Her temper flared suddenly. “You owe me, damn you.”
Trey realized immediately that he’d gone too far in his teasing. “Absolutely right. A thousand pardons,” he said, quickly apologizing. He didn’t care about the money, and good God, he could care less about society’s scruples or what people thought. For some unknown reason he only wanted her to stay. So he quickly soothed and appeased and diluted her anger. And before he returned to bed, he’d extracted a promise from her to consider trying on a dress or two. Step one accomplished.
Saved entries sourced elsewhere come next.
Lemma StronglySorted_weaken_on {A} (P : A → Prop) (R R' : A → A → Prop) l :
  (∀ a b, P a → P b → R a b → R' a b) → Forall P l → StronglySorted R l → StronglySorted R' l.
Proof.
  intros HR Hl Hs. induction Hs as [|x l Hs IH Hx]; [constructor|]. apply Forall_cons in Hl as [Hpx Hl].
  constructor; [by apply IH|]. rewrite Forall_forall in *. auto.
Qed.

(** The rank of a node: its inverted distance from our own identifier. *)
Definition rank rt l : Z := inverted_metric (our_node_id_ rt) (id_of rt l).

Lemma closer_rank rt a b : table_wf rt → String.length (our_node_id_ rt) = 20 →
  a ∈ registered rt → b ∈ registered rt → closer rt a b = (rank rt a <? rank rt b)%Z.
Proof.
  intros Hwf Hour Ha Hb. rewrite (closer_lt rt Hwf Hour) by done.
  assert (∀ l, l ∈ registered rt → String.length (our_node_id_ rt) = String.length (id_of rt l)) as Hlen.
  { intros l [id Hid]%elem_of_registered. destruct (registered_id _ _ _ Hwf Hid) as [-> Hl]. congruence. }
  rewrite distance_lt_number by (rewrite !length_chars, !length_xor by auto; done).
  unfold rank, inverted_metric. rewrite <-!xor_distance_bytes by auto. by rewrite <-!list_fmap_compose.
Qed.

(** C22: The closest nodes are the registered nodes of least rank, in ascending
    order of rank, where the rank is the XOR distance from our own identifier,
    read as a number with the highest bit of every byte inverted: it is the
    order of Kademlia's metric among nodes in whose distances no byte has that
    bit set.  The answer is determined: whatever permutation [std::sort]
    produces that is sorted by the comparator, the answer is the same.  The
    target the caller asks about has no influence. *)
Theorem closest_nodes_spec rt target count :
  table_wf rt → String.length (our_node_id_ rt) = 20 →
  let res := getClosestNodes rt target count in
  let metric l := xor_metric (our_node_id_ rt) (id_of rt l) in
  let low l := Forall (λ x, 0 ≤ x < 128)%Z (xor_bytes (our_node_id_ rt) (id_of rt l)) in
  (∀ ls, ls ≡ₚ registered rt → Sorted (not_after rt) ls → res = resize_to count ls)
  ∧ StronglySorted (λ a b, rank rt a < rank rt b)%Z res
  ∧ res ⊆+ registered rt
  ∧ (∀ l l', l ∈ res → l' ∈ registered rt → l' ∉ res → (rank rt l < rank rt l')%Z)
  ∧ (∀ l l', l ∈ registered rt → l' ∈ registered rt → low l → low l' → (rank rt l < rank rt l' ↔ metric l < metric l')%Z)
  ∧ ∀ target', getClosestNodes rt target' count = res.
Proof.
  intros Hwf Hour res metric low. unfold res, getClosestNodes.
  destruct (merge_sort_registered rt Hwf Hour) as [Hp Hs].
  destruct (resize_to_prefix count (merge_sort (not_after rt) (registered rt))) as [rest Hrest].
  set (sorted := merge_sort (not_after rt) (registered rt)) in *.
  assert (StronglySorted (λ a b, rank rt a < rank rt b)%Z sorted) as Hrank.
  { eapply (StronglySorted_weaken_on (λ l, l ∈ registered rt)); [|by apply Forall_forall; intros l; rewrite Hp|exact Hs].
    intros a b Ha Hb Hab. cbv beta in *. rewrite closer_rank in Hab by done. by apply Z.ltb_lt. }
  clear Hs. rewrite Hrest in Hrank, Hp. apply StronglySorted_app in Hrank as (Hcross & Hs & _). split_all.
  - intros ls Hls Hsort. f_equal. apply (sorted_unique rt Hwf Hour); [by rewrite Hrest | done | | done].
    apply Sorted_merge_sort, _.
  - done.
  - rewrite <-Hp. by apply submseteq_inserts_r.
  - intros l l' Hl Hl' Hn. apply Hcross; [done|]. rewrite <-Hp in Hl'. set_solver.
  - intros l l' [id Hid]%elem_of_registered [id' Hid']%elem_of_registered Hl Hl'. apply low_bytes_metric; [|done..].
    destruct (registered_id _ _ _ Hwf Hid) as [Hi Li], (registered_id _ _ _ Hwf Hid') as [Hi' Li'].
    unfold xor_bytes. rewrite Hi, Hi', !length_zip_with, !length_chars. lia.
  - done.
Qed.
(* ===== verification/PieceFacts.v ===== *)
(** * Correctness of the piece manager

    Theorems about [Pieces]: the invariant of the stored pieces, the data read
    back, what expiry does to a piece that was requested again, the agreement
    of the statistics with the counters, and the repair. *)

From S2P Require Import Prelude HashFormat Numeric Pieces.

Section Facts.
Context {W : Type} (now : W → Z * W) (sha1 : list ascii → list ascii).
Implicit Types (m : piece_manager) (w : W).

(** ** Passes *)

Lemma pass_fold f ps c m w :
  NoDup ps.*1 → (∀ p, p ∈ ps → pieces_ m !! p.1 = Some p.2) →
  let s := foldl (λ s p,
    let '(count, m, w) := s in
    let '(l, erased, w) := f (int_map_iter p.2) w in
    ((count + erased)%Z, set_info_pieces p.1 (list_to_map l) m, w)) (c, m, w) ps in
  s.1.2 = m <| pieces_ := pieces_ s.1.2 |>
  ∧ (∀ h, h ∉ ps.*1 → pieces_ s.1.2 !! h = pieces_ m !! h)
  ∧ ∀ h q, (h, q) ∈ ps → ∃ w' : W, pieces_ s.1.2 !! h = Some (list_to_map (f (int_map_iter q) w').1.1).
Proof.
  cbv zeta. revert c m w. induction ps as [|[h0 q0] ps IH]; intros c m w Hnd Hps.
  { simpl. split_all; [by destruct m | done |]. by intros h q ?%elem_of_nil. }
  simpl foldl. destruct (f (int_map_iter q0) w) as [[l e] w1] eqn:Hf.
  rewrite fmap_cons, NoDup_cons in Hnd. destruct Hnd as [Hh0 Hnd].
  destruct (IH (c + e)%Z (set_info_pieces h0 (list_to_map l) m) w1 Hnd) as (Heq & Hout & Hin).
  { intros [h q] Hin. simpl. rewrite lookup_insert_ne; [apply (Hps (h, q)); by right|].
    intros <-. apply Hh0, list_elem_of_fmap. by exists (h0, q). }
  split_all.
  - rewrite Heq at 1. done.
  - intros h Hh. rewrite fmap_cons, not_elem_of_cons in Hh. destruct Hh as [Hne Hh].
    rewrite Hout by done. simpl. by rewrite lookup_insert_ne.
  - intros h q [[= -> ->]|Hq]%elem_of_cons; [|by apply Hin].
    exists w. rewrite Hout by done. simpl. rewrite lookup_insert_eq. by rewrite Hf.
Qed.

(** A pass replaces the pieces of every hash by what [f] makes of them. *)
Lemma pass_lookup f m w :
  let m' := (pass f m w).1.2 in
  m' = m <| pieces_ := pieces_ m' |>
  ∧ (∀ h, pieces_ m !! h = None → pieces_ m' !! h = None)
  ∧ ∀ h q, pieces_ m !! h = Some q → ∃ w' : W, pieces_ m' !! h = Some (list_to_map (f (int_map_iter q) w').1.1).
Proof.
  cbv zeta. unfold pass. destruct (pass_fold f (map_iter (pieces_ m)) 0 m w) as (Heq & Hout & Hin).
  - apply NoDup_map_iter.
  - intros [h q]. apply elem_of_map_iter.
  - split_all; [done| |].
    + intros h Hh. rewrite Hout; [done|]. rewrite list_elem_of_fmap.
      intros ([h' q] & -> & Hq%elem_of_map_iter). simpl in Hh. congruence.
    + intros h q Hq. apply Hin. by apply elem_of_map_iter.
Qed.

Lemma unexpired_sublist l w : sublist (unexpired_list now l w).1.1 l.
Proof.
  revert w. induction l as [|[i p] l IH]; intros w; simpl; [done|].
  destruct (now w) as [t w1]. specialize (IH w1). destruct (unexpired_list now l w1) as [[l' e] w2]. simpl in *.
  case_match; simpl; [by apply sublist_cons | by apply sublist_skip].
Qed.

(** ** The invariant of a stored piece *)

(** The piece stored under a hash and an index is the piece of that hash and
    index, its data fits, its checksum is that of its data, if any, a received or
    validated piece has data, and its counters add up. *)
Definition piece_ok (limit : Z) (h : string) (i : Z) (p : MetadataPiece) : Prop :=
  p_info_hash p = h ∧ piece_index p = i ∧ isValidInfoHash h = true ∧ isValidPieceIndex i = true
  ∧ p_status p ≠ MISSING
  ∧ (Z.of_nat (length (p_data p)) ≤ limit)%Z
  ∧ checksum p = match p_data p with [] => "" | data => calculatePieceChecksum sha1 data end
  ∧ (p_status p = RECEIVED ∨ p_status p = VALIDATED → p_data p ≠ [])
  ∧ (0 ≤ successful_validations p)%Z ∧ (0 ≤ failed_validations p)%Z
  ∧ validation_attempts p = (successful_validations p + failed_validations p)%Z.

Definition entries_ok (limit : Z) (h : string) (ps : gmap Z MetadataPiece) : Prop :=
  map_Forall (λ i p, piece_ok limit h i p) ps.

Record manager_ok (limit : Z) m : Prop := {
  ok_limit : (max_piece_size (pm_config m) ≤ limit)%Z;
  ok_pieces : map_Forall (entries_ok limit) (pieces_ m);
  ok_assemblies : assemblies_ m = ∅;
}.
He was politeness itself, circumspect in his remarks, flattering, generous, kind. He was very good at endearing himself to women. Too damn good, various disgruntled fathers in the
neighborhood had been known to remark. He ate particularly well that afternoon and took all his medicine without complaint in order not to offend his nurse. He also wanted all his strength for step two.